# Hello Everyone! Pics of my bettas.



## lilyth88 (Mar 15, 2012)

I am new to the forums, so I thought I would start off by posting pictures of my babies. 









This picture is of Sookie and Spartacus. Sookie is the pink one and is a female betta. Spartacus is the blue one in this picture. This photo was taken one of the times Sookie "hopped the fence" onto Spartacus' side. Spartacus passed away a few days ago, unfortunately. This is an old picture, Sookie is quite a bit larger now, but in honor of Spartacus, I thought I would post a picture that shows the two buddies together.
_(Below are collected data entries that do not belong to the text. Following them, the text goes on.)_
(** * The storage engine of the browser file vault

    A shallow embedding of the three classes of the storage script:
    [StorageManager], [IndexedDBBackend] and [LocalStorageBackend], and
    of the parts of the page script that call them: the upload of
    [IntelligentDataProcessor], the admission check of a batch and the
    labels of the file cards.

    Conventions of the embedding.
    - Byte counts are JavaScript numbers holding integers; they are [Z].
      The two places where the script leaves the integers
      ([formatFileSize] and [toFixed]) are computed over [Q]; for the byte
      counts that occur the double-precision results are the exact ones
      (a division by a power of two, and a product below 2^53). The
      exponent in [formatFileSize] is the exact one, which the quotient
      of logarithms yields up to 2^50 - 4.
    - A promise is an [outcome]: it resolves, rejects with the message of
      the error, or never settles.
    - What the browser decides (the clock, the random suffix of an id,
      whether a write is denied, what the canvas encoder produces) is read
      from a [Host] record passed to the operation.
    - A JavaScript object with a fixed shape is a record; an object built
      by spreading ([{...a, ...b}]) is a [gmap string value].
    - localStorage holds JSON text. The state of the localStorage backend
      is what [JSON.parse] returns from its two items, and an element
      enters it as [JSON.stringify] followed by [JSON.parse] leaves it.
      The parsed items are plain objects: a key they do not own can still
      reach a property of [Object.prototype]. *)

From stdpp Require Import gmap strings list fin_maps pretty sorting.
From Stdlib Require Import ZArith QArith Qround Qminmax Qabs.

#[local] Open Scope Z_scope.
#[local] Set Warnings "-register-all".

(** ** JavaScript values and promises *)

Module JS.

Inductive value :=
  | VNull
  | VNum (z : Z)
  | VStr (s : string)
  | VBool (b : bool)
  | VArr (l : list value)
  | VObj (o : gmap string value)
  | VBytes (b : list Byte.byte)   (* an ArrayBuffer *)
  | VBlob (b : list Byte.byte).   (* a Blob *)

Inductive outcome (A : Type) :=
  | Resolved (a : A)
  | Rejected (message : string)
  | Pending.
Arguments Resolved {A} a.
Arguments Rejected {A} message.
Arguments Pending {A}.

(** [s.startsWith(p)] and [s.includes(p)]. *)
Definition startsWith (s p : string) : bool := String.prefix p s.

Fixpoint includes (s p : string) : bool :=
  String.prefix p s ||
  match s with
  | EmptyString => false
  | String _ rest => includes rest p
  end.

(** [{...a, ...b}]: the keys of [b] win. *)
Definition spread (a b : gmap string value) : gmap string value := b ∪ a.

(** [JSON.parse(JSON.stringify(v))]: a Blob and an ArrayBuffer have no own
    enumerable property and are written as [{}]; null, a number, a string
    and a boolean come back as they were, an array and an object member
    by member. *)
Fixpoint json (v : value) : value :=
  match v with
  | VArr l => VArr (json <$> l)
  | VObj o => VObj (json <$> o)
  | VBytes _ | VBlob _ => VObj ∅
  | VNull | VNum _ | VStr _ | VBool _ => v
  end.

(** The names under which every object finds a property of
    [Object.prototype]: eleven functions and, under '__proto__', the
    prototype itself. All of them count as true in a condition, and none
    of them is an array. *)
Definition Object_prototype_keys : list string :=
  ["constructor"; "__defineGetter__"; "__defineSetter__"; "hasOwnProperty";
   "__lookupGetter__"; "__lookupSetter__"; "isPrototypeOf";
   "propertyIsEnumerable"; "toString"; "valueOf"; "__proto__";
   "toLocaleString"].

(** [obj[key]] of an object without an own property [key] is inherited. *)
Definition inherited (key : string) : bool :=
  bool_decide (key ∈ Object_prototype_keys).

Fixpoint zeros (k : nat) : string :=
  match k with O => "" | S k' => "0" +:+ zeros k' end.

Definition pad (width : nat) (s : string) : string :=
  zeros (width - String.length s) +:+ s.

(** The integer [n] of [Number.prototype.toFixed]: [n / 10^f] is as
    close to [|x|] as possible, and of two candidates the larger. *)
Definition fixed_digits (f : nat) (x : Q) : Z :=
  Qfloor (Qabs x * inject_Z (10 ^ Z.of_nat f) + (1 # 2)).

Definition toFixed (x : Q) (f : nat) : string :=
  let n := fixed_digits f x in
  let scale := 10 ^ Z.of_nat f in
  (if Qlt_le_dec x 0 then "-" else "") +:+ pretty (n / scale) +:+
  match f with
  | O => ""
  | S _ => "." +:+ pad f (pretty (n mod scale))
  end.

(** [parseFloat(x.toFixed(2)) + ''] for [0 <= x]: the two decimals
    without their trailing zeros. *)
Definition parseFloat_toFixed2 (x : Q) : string :=
  let n := fixed_digits 2 x in
  let whole := pretty (n / 100) in
  let frac := n mod 100 in
  if frac =? 0 then whole
  else if frac mod 10 =? 0 then whole +:+ "." +:+ pretty (frac / 10)
  else whole +:+ "." +:+ pad 2 (pretty frac).

End JS.
Import JS.

(** ** What the browser supplies *)

(** A [File]: its [name], [type] and [size] properties and the bytes a
    [FileReader] delivers. *)
Record File := {
  file_name : string;
  file_type : string;
  file_size : Z;
  file_bytes : list Byte.byte
}.

(** The blob handed to the callback of [canvas.toBlob]. *)
Record CanvasBlob := {
  blob_size : Z;
  blob_bytes : list Byte.byte
}.

(** What becomes of [img.src = ...]: [onerror] fires, or [onload] fires and
    [toBlob] calls back with a blob or with [null]. *)
Inductive ImageOutcome :=
  | ImageError
  | ToBlob (blob : option CanvasBlob).

Record DOMException := {
  exn_name : string;
  exn_code : Z;
  exn_message : string
}.

Record Host := {
  h_image : ImageOutcome;
  h_now : string;                       (* Date.now() *)
  h_random : string;                    (* Math.random().toString(36).substr(2, 9) *)
  h_date : nat -> string;               (* k-th new Date().toISOString() *)
  h_reader : option DOMException;       (* reader.error, when the FileReader fails *)
  h_request : nat -> option DOMException; (* error of the k-th write request of a transaction *)
  h_setItem : nat -> option DOMException; (* exception of the k-th localStorage.setItem *)
  h_url : string                        (* URL.createObjectURL(blob) *)
}.

(** [reader.readAsDataURL(file)] and [fetch(dataURL).blob()]: the browser
    decodes what it encoded. *)
Class DataURL := {
  readAsDataURL : File -> string;
  fetch_blob : string -> list Byte.byte;
  fetch_readAsDataURL : forall f, fetch_blob (readAsDataURL f) = file_bytes f
}.

Definition quota_message : string :=
  "Storage quota exceeded. Please delete some files or try a smaller file.".

Definition is_quota_error (e : DOMException) : bool :=
  bool_decide (exn_name e = "QuotaExceededError") || (exn_code e =? 22).

(** [formatFileSize], the same method in [StorageManager] and in
    [LocalStorageBackend]. [Math.floor(Math.log(bytes) / Math.log(k))] is
    taken as the number of whole powers of 1024 in [bytes]. The script
    divides two double-precision logarithms, and the quotient floors to
    that number as long as [bytes] is not within a few units below 2^50:
    from 2^50 - 3 to 2^50 - 1 the quotient rounds to 5 and the script
    prints '1 undefined' where this definition gives '1024 undefined'.
    [Math.log] of a negative number is [NaN], which every later step hands
    on: the text is 'NaN undefined'. *)
Definition sizes : list string := ["Bytes"; "KB"; "MB"; "GB"].

Definition formatFileSize (bytes : Z) : string :=
  if bytes =? 0 then "0 Bytes"
  else if bytes <? 0 then "NaN undefined"
  else
    let k := 1024 in
    let i := Z.log2 bytes / Z.log2 k in
    parseFloat_toFixed2 (inject_Z bytes / inject_Z (k ^ i)) +:+ " " +:+
    default "undefined" (sizes !! Z.to_nat i).

(** ** The record a backend returns from [storeFile] *)

Record StoredFile := {
  sf_id : string;
  sf_filename : string;
  sf_filetype : string;
  sf_size : Z;
  sf_category : string;
  sf_uploadDate : string;
  sf_username : string;
  sf_metadata : gmap string value;
  sf_data : option string;              (* present in the localStorage record only *)
  sf_storage : string
}.

(** [{...metadata, filename: file.name, size: file.size, filetype: file.type}],
    the metadata both backends record. *)
Definition record_metadata (metadata : gmap string value) (file : File)
  : gmap string value :=
  <["filetype" := VStr (file_type file)]>
    (<["size" := VNum (file_size file)]>
       (<["filename" := VStr (file_name file)]> metadata)).

(** ** IndexedDBBackend *)

Module IndexedDBBackend.

Definition maxSize : Z := 200 * 1024 * 1024 * 1024.
Definition type : string := "indexedDB".

(** A record of the object store 'files'. *)
Record FileData := {
  fd_id : string;
  fd_filename : string;
  fd_filetype : string;
  fd_size : Z;
  fd_category : string;
  fd_uploadDate : string;
  fd_username : string;
  fd_data : list Byte.byte
}.

(** A record of the object store 'metadata'. *)
Record MetadataRecord := {
  mr_id : string;
  mr_username : string;
  mr_metadata : gmap string value;
  mr_category : string;
  mr_uploadDate : string
}.

(** The database: two object stores, both with key path 'id'. *)
Record state := {
  os_files : gmap string FileData;
  os_metadata : gmap string MetadataRecord
}.

Definition empty : state := {| os_files := ∅; os_metadata := ∅ |}.
(** * Penguin species prediction service

    A shallow embedding of the inference server of [main.py], of the copy of
    the application that [test_api.py] defines for its tests, and of the
    column selection of [train.py], with the properties of the request and
    response contract and of the model loading at start-up.

    The web framework, the validation framework and the classifier library
    are not part of the repository.  What the code asks of them is modelled
    here as follows.
    - The request body is the Python object that the JSON decoder hands to
      the validation: [pyobj].  A string holds the UTF-8 bytes of its text.
    - A Python float is a binary64 number, [spec_float] of the Standard
      Library with 53 bits of precision; conversions round to the nearest
      float, to the even one of two that are as near.
    - The validation follows pydantic's [validate_model] for a [BaseModel]
      with the default configuration: fields in declaration order, for each
      field the conversion to [float], then the bound given to [Field], then
      the validators of the class; names that are not fields are ignored;
      an exception that is no [ValueError], [TypeError] or [AssertionError]
      is not caught.
    - The classifier is an opaque function from a feature row to a label. *)

From stdpp Require Import base gmap strings list.
From Stdlib Require Import ZArith Ascii String Lia.
From Stdlib Require Import Floats.SpecFloat.

Open Scope Z_scope.

(** ** Floats *)

Abbreviation float := spec_float.

Definition float_zero : float := S754_zero false.

(** [x >= y] and [x < y]; any comparison with NaN is false. *)
Definition float_ge (x y : float) : bool := SFleb y x.

Definition float_lt (x y : float) : bool := SFltb x y.

(** [2 ^ k <= n / d], for [k] of either sign. *)
Definition pow2_le (k : Z) (n d : positive) : bool :=
  if 0 <=? k then Z.pos d * 2 ^ k <=? Z.pos n
  else Z.pos d <=? Z.pos n * 2 ^ (- k).

(** The integer nearest to [num / den], and the even one of the two when
    [num / den] is half way between them. *)
Definition div_half_even (num den : Z) : Z :=
  let q := num / den in
  match Z.compare (2 * (num mod den)) den with
  | Lt => q
  | Gt => q + 1
  | Eq => if Z.even q then q else q + 1
  end.

(** The binary64 number nearest to [n / d], with sign [s]: the mantissa has
    53 bits, or fewer at the exponent -1074 of the subnormal numbers; a
    result beyond the largest float is an infinity, a result that rounds to
    nothing is a zero. *)
Definition round_binary64 (s : bool) (n d : positive) : float :=
  let k := Z.log2 (Z.pos n) - Z.log2 (Z.pos d) in
  let lg := if pow2_le k n d then k else k - 1 in
  let e := Z.max (lg - 52) (-1074) in
  let m := div_half_even (Z.pos n * 2 ^ Z.max 0 (- e))
                         (Z.pos d * 2 ^ Z.max 0 e) in
  let '(m, e) := if m =? 2 ^ 53 then (2 ^ 52, e + 1) else (m, e) in
  match m with
  | Z.pos p => if e <=? 971 then S754_finite s p e else S754_infinity s
  | _ => S754_zero s
  end.

(** ** Python values *)

#[warnings="-register-all"]
Inductive pyobj : Type :=
| PyNone
| PyBool (b : bool)
| PyInt (z : Z)
| PyFloat (x : float)
| PyStr (s : string)
| PyList (l : list pyobj)
| PyDict (d : gmap string pyobj).

Inductive exn : Type :=
| ValueError (msg : string)
| TypeError (msg : string)
| AssertionError (msg : string)
| OverflowError (msg : string)
| RuntimeError (msg : string)
| AttributeError (msg : string)
| IndexError (msg : string)
| HTTPException (status_code : Z) (detail : string)
| OtherException (name msg : string)
| KeyboardInterrupt
| SystemExit (code : Z).

(** The exceptions that [except Exception] catches: all but the two that
    derive from [BaseException] only. *)
Definition is_Exception (e : exn) : bool :=
  match e with
  | KeyboardInterrupt | SystemExit _ => false
  | _ => true
  end.

(** ** The builtin [float] on strings *)

Module PyFloatParse.

(** The code points of a text from its UTF-8 bytes; a byte that starts no
    well-formed sequence gives -1. *)
Fixpoint utf8_decode (l : list Z) : list Z :=
  let cont b := (128 <=? b) && (b <? 192) in
  match l with
  | [] => []
  | b0 :: l1 =>
      if b0 <? 128 then b0 :: utf8_decode l1
      else
        match l1 with
        | b1 :: l2 =>
            if (192 <=? b0) && (b0 <? 224) && cont b1 then
              ((b0 - 192) * 64 + (b1 - 128)) :: utf8_decode l2
            else
              match l2 with
              | b2 :: l3 =>
                  if (224 <=? b0) && (b0 <? 240) && cont b1 && cont b2 then
                    ((b0 - 224) * 4096 + (b1 - 128) * 64 + (b2 - 128))
                    :: utf8_decode l3
                  else
                    match l3 with
                    | b3 :: l4 =>
                        if (240 <=? b0) && (b0 <? 248)
                           && cont b1 && cont b2 && cont b3 then
                          ((b0 - 240) * 262144 + (b1 - 128) * 4096
                           + (b2 - 128) * 64 + (b3 - 128))
                          :: utf8_decode l4
                        else -1 :: utf8_decode l1
                    | [] => -1 :: utf8_decode l1
                    end
              | [] => -1 :: utf8_decode l1
              end
        | [] => [-1]
        end
  end.

(** The code points above ASCII for which [str.isspace] holds. *)
Definition unicode_space (ch : Z) : bool :=
  bool_decide (ch ∈ [133; 160; 5760; 8232; 8233; 8239; 8287; 12288])
  || ((8192 <=? ch) && (ch <=? 8202)).

(** The digits zero of the scripts of Unicode 14.0; the nine code points
    after each are its digits one to nine. *)
Definition unicode_zeros : list Z :=
  [48; 1632; 1776; 1984; 2406; 2534; 2662; 2790; 2918; 3046; 3174; 3302;
   3430; 3558; 3664; 3792; 3872; 4160; 4240; 6112; 6160; 6470; 6608; 6784;
   6800; 6992; 7088; 7232; 7248; 42528; 43216; 43264; 43472; 43504; 43600;
   44016; 65296; 66720; 68912; 69734; 69872; 69942; 70096; 70384; 70736;
   70864; 71248; 71360; 71472; 71904; 72016; 72784; 73040; 73120; 92768;
   92864; 93008; 120782; 120792; 120802; 120812; 120822; 123200; 123632;
   125264; 130032].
This is the newest addition to our family, Gandalf. He is a Half-Moon betta and we got him shortly after Spartacus passed away this week. He has discovered a slight gap in the fence separating his area from Sookie's and is just small enough to fit through. Sookie doesn't seem to mind his frequent visits one bit.


----------



## ZergyMonster (Feb 20, 2012)

That is funny, I have a halfmoon named Gandalf too(he is my avatar). The best of luck with your new boy.


----------



## lilyth88 (Mar 15, 2012)

ZergyMonster said:


> That is funny, I have a halfmoon named Gandalf too(he is my avatar). The best of luck with your new boy.


Thanks. I was a little worried when he discovered the little gap in the fence and started going onto Sookie's side since he is SO much smaller than her, but she hasn't seemed to care. 

Sookie has a _huge_ personality too. The second you put your face up to the glass.. _wham_.. there she is! Whenever Spartacus (R.I.P.) would flare for her, she'd just be like... "Psshh.. You can't handle this!" and then she'd shake her fins at him and swim away. She loves to jump OVER the fence as well. It about gave me a heart attack the first time she did that. I even got it on video.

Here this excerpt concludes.